Scientific classification
- Kingdom: Plantae
- Clade: Tracheophytes
- Clade: Angiosperms
- Clade: Monocots
- Order: Asparagales
- Family: Asparagaceae
- Subfamily: Agavoideae
- Genus: Yucca
- Species: Y. thompsoniana
- Binomial name: Yucca thompsoniana Trel.
- Synonyms: Yucca rostrata var. integra Trel.;

= Yucca thompsoniana =

- Authority: Trel.
- Conservation status: LC
- Synonyms: Yucca rostrata var. integra Trel.
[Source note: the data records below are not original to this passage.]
(** A sorted table is determined by the rows of each key, in their order. *)
Lemma sorted_determined df1 :
  forall df2,
    StronglySorted (fun x y => leb x y = true) df1 ->
    StronglySorted (fun x y => leb x y = true) df2 ->
    (forall z, List.filter (same_key leb z) df1 =
               List.filter (same_key leb z) df2) ->
    df1 = df2.
Proof.
  assert (Hrefl : forall x, same_key leb x x = true).
  { intros x. unfold same_key. destruct (leb_total x x) as [H|H]; rewrite H; reflexivity. }
  assert (Hhead : forall x t df,
             StronglySorted (fun x y => leb x y = true) df ->
             List.filter (same_key leb x) (x :: t) =
             List.filter (same_key leb x) df ->
             forall y t', df = y :: t' -> leb y x = true).
  { intros x t df Hsorted Hfilter y t' ->.
    assert (Hin : In x (List.filter (same_key leb x) (y :: t'))).
    { rewrite <- Hfilter. cbn [List.filter]. rewrite Hrefl. left. reflexivity. }
    apply List.filter_In in Hin as [Hin _].
    destruct Hin as [->|Hin].
    - destruct (leb_total x x); assumption.
    - inversion Hsorted as [|? ? _ Hall]; subst.
      rewrite List.Forall_forall in Hall. apply Hall, Hin. }
  induction df1 as [|x t1 IH]; intros [|y t2] Hs1 Hs2 Hfilter.
  - reflexivity.
  - specialize (Hfilter y). cbn [List.filter] in Hfilter.
    rewrite Hrefl in Hfilter. discriminate.
  - specialize (Hfilter x). cbn [List.filter] in Hfilter.
    rewrite Hrefl in Hfilter. discriminate.
  - assert (Hyx : leb y x = true)
      by (eapply (Hhead x t1 (y :: t2)); [assumption|apply Hfilter|reflexivity]).
    assert (Hxy : leb x y = true)
      by (eapply (Hhead y t2 (x :: t1)); [assumption|symmetry; apply Hfilter|reflexivity]).
    assert (Heq : x = y).
    { specialize (Hfilter x). cbn [List.filter] in Hfilter.
      rewrite Hrefl in Hfilter. unfold same_key at 2 in Hfilter.
      rewrite Hxy, Hyx in Hfilter. cbn in Hfilter. congruence. }
    subst y. f_equal.
    inversion Hs1; inversion Hs2; subst.
    apply IH; try assumption.
    intros z. specialize (Hfilter z). cbn [List.filter] in Hfilter.
    destruct (same_key leb z x); congruence.
Qed.

(** Any stable sort by [leb] returns what [sort_values] returns. *)
Lemma stable_sort_unique df sorted :
  StronglySorted (fun x y => leb x y = true) sorted ->
  (forall z, List.filter (same_key leb z) sorted =
             List.filter (same_key leb z) df) ->
  sorted = sort_values leb df.
Proof.
  intros Hsorted Hstable. apply sorted_determined.
  - assumption.
  - apply sort_values_sorted.
  - intros z. rewrite Hstable. symmetry. apply filter_sort_values.
    intros x y Hx Hy. unfold same_key in *.
    apply andb_prop in Hx as [_ Hxz], Hy as [Hzy _].
    eapply leb_trans; eassumption.
Qed.

End Sorting.












(** ** The join of papers and authors *)

Lemma dict_snoc l k v : dict (l ++ [(k, v)]) = <[k := v]> (dict l).
Proof. unfold dict. rewrite foldl_app. reflexivity. Qed.

(** [dict] keeps, for each name, the affiliation of the last pair. *)
Lemma dict_lookup author_data name :
  dict author_data !! name = last_affiliation author_data name.
Proof.
  unfold last_affiliation.
  induction author_data as [|[k v] l IH] using rev_ind; [reflexivity|].
  rewrite dict_snoc, rev_unit. cbn [List.find fst].
  destruct (decide (k = name)) as [->|Hne].
  - rewrite lookup_insert_eq, bool_decide_eq_true_2; reflexivity.
  - rewrite lookup_insert_ne, bool_decide_eq_false_2; assumption.
Qed.

Lemma join_authors (d : gmap (list N) (list N)) (authors : list (str * str)) :
  for_each (fun a => let? affiliation := subscript d (fst a) in
                     Returned (fst a, affiliation)) authors =
  match List.filter (fun name => match d !! name with
                                 | Some _ => false
                                 | None => true
                                 end) (map fst authors) with
  | [] => Returned (map (fun a => (fst a, default [] (d !! fst a))) authors)
  | key :: _ => Raised (KeyError key)
  end.
Proof.
  induction authors as [|[name id] authors IH]; [reflexivity|].
  cbn [for_each map List.filter fst]. unfold subscript at 1.
  destruct (d !! name) as [v|]; cbn; [|reflexivity].
  rewrite IH. destruct (List.filter _ _); reflexivity.
Qed.

Lemma join_spec (d : gmap (list N) (list N))
    (paper_data : list (str * list (str * str))) :
  join d paper_data =
  match List.filter (fun name => match d !! name with
                                 | Some _ => false
                                 | None => true
                                 end)
                    (flat_map (fun p => map fst (snd p)) paper_data) with
  | [] => Returned (map (fun p => (fst p,
                                   map (fun a => (fst a, default [] (d !! fst a)))
                                       (snd p)))
                        paper_data)
  | key :: _ => Raised (KeyError key)
  end.
Proof.
  unfold join.
  induction paper_data as [|[title authors] paper_data IH]; [reflexivity|].
  cbn [for_each flat_map map fst snd]. rewrite join_authors, List.filter_app.
  destruct (List.filter _ (map fst authors)) as [|key keys]; cbn; [|reflexivity].
  rewrite IH. destruct (List.filter _ _); reflexivity.
Qed.

(** The join by name: it returns every paper with all its authors, in
    order, or raises [KeyError] for the first name that is missing. *)
Lemma join_dict author_data paper_data :
  join (dict author_data) paper_data =
  match missing_names author_data paper_data with
  | [] => Returned (joined_by_name author_data paper_data)
  | key :: _ => Raised (KeyError key)
  end.
Proof.
  rewrite join_spec. unfold missing_names, joined_by_name.
  erewrite List.filter_ext; [|intros name; rewrite dict_lookup; reflexivity].
  destruct (List.filter _ _); [|reflexivity].
  f_equal. apply map_ext. intros p. f_equal. apply map_ext.
  intros a. rewrite dict_lookup. reflexivity.
Qed.

(** ** Conference.scrape *)

Lemma author_url_inj self year id id' :
  author_url self year id = author_url self year id' -> id = id'.
Proof.
  unfold author_url. intros H.
  repeat apply app_inv_head in H. exact H.
Qed.

Lemma author_fetches_app url cs cs' :
  author_fetches url (cs ++ cs') = author_fetches url cs + author_fetches url cs'.
Proof. unfold author_fetches. rewrite List.filter_app, length_app. reflexivity. Qed.

Lemma author_fetches_other url cs :
  Forall (fun c => match c with load_author_call _ => False | _ => True end) cs ->
  author_fetches url cs = 0%nat.
Proof.
  unfold author_fetches. induction 1 as [|c cs Hc _ IH]; [reflexivity|].
  cbn. destruct c; cbn; try assumption. contradiction.
Qed.

Lemma author_fetches_ids self year id ids :
  author_fetches (author_url self year id)
    (map load_author_call (map (author_url self year) ids)) =
  length (List.filter (fun i => bool_decide (i = id)) ids).
Proof.
  unfold author_fetches. induction ids as [|i ids IH]; [reflexivity|].
  cbn [map List.filter is_load_author_of].
  destruct (decide (i = id)) as [->|Hne].
  - rewrite !bool_decide_eq_true_2 by reflexivity. cbn [length].
    rewrite IH. reflexivity.
  - rewrite (bool_decide_eq_false_2 (i = id)) by assumption.
    rewrite bool_decide_eq_false_2; [assumption|].
    intros Heq. apply Hne. eapply author_url_inj, Heq.
Qed.

Lemma once_in_NoDup (id : str) ids :
  List.NoDup ids -> In id ids ->
  length (List.filter (fun i => bool_decide (i = id)) ids) = 1%nat.
Proof.
  induction 1 as [|i ids Hnotin Hnodup IH]; intros Hin; [contradiction|].
  cbn. destruct (decide (i = id)) as [->|Hne].
  - rewrite bool_decide_eq_true_2 by reflexivity. cbn. f_equal.
    apply length_zero_iff_nil.
    destruct (List.filter _ ids) as [|j js] eqn:Hf; [reflexivity|].
    assert (Hj : In j (List.filter (fun i => bool_decide (i = id)) ids))
      by (rewrite Hf; left; reflexivity).
    apply List.filter_In in Hj as [Hj Heq].
    apply bool_decide_eq_true in Heq. subst j. contradiction.
  - rewrite bool_decide_eq_false_2 by assumption.
    apply IH. destruct Hin as [Heq|Hin]; [contradiction|assumption].
Qed.

Section ScraperProperties.

Variable BeautifulSoup : str -> option Doc.
Variable net : nat -> str -> list reply.
Variable list_of_set : list str -> list str.

(** A set lists each of its elements once. *)
Hypothesis list_of_set_NoDup : forall ids, List.NoDup (list_of_set ids).
Hypothesis list_of_set_In :
  forall ids id, In id (list_of_set ids) <-> In id ids.

Lemma await_calls c w :
  calls (snd (await_load_doc_from_url BeautifulSoup net c w)) = calls w ++ [c].
Proof.
  unfold await_load_doc_from_url.
  destruct (run _ _ _) as [[[o t] rest] g]. reflexivity.
Qed.

Lemma and_then_lift_calls {A B} (c : Async A) (f : A -> outcome B) w :
  calls (snd (and_then c (fun a => lift (f a)) w)) = calls (snd (c w)).
Proof.
  unfold and_then, lift. destruct (c w) as [[a|e|] w']; reflexivity.
Qed.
Species of flowering plant

Yucca thompsoniana, the Thompson's yucca, is a plant in the family Asparagaceae, native to Texas, Chihuahua and Coahuila. Other names for the plant include Beaked yucca, Soyate and Palmita.

Yucca thompsoniana has a trunk up to 1 m tall, branching above the ground. It flowers before there is any trunk at all, but continues to flower after the stem begins to grow. Leaves are narrow and dagger-like, a bit glaucous, up to 35 cm long and 10 mm wide. Inflorescence is a panicle about 100 cm high. Flowers are white, about 4 cm long and appear in late March through early May. Fruit is a dry, egg-shaped capsule.

The plant was first collected in Chihuahua by John Bigelow in 1852 and was described by William Trelease in 1911.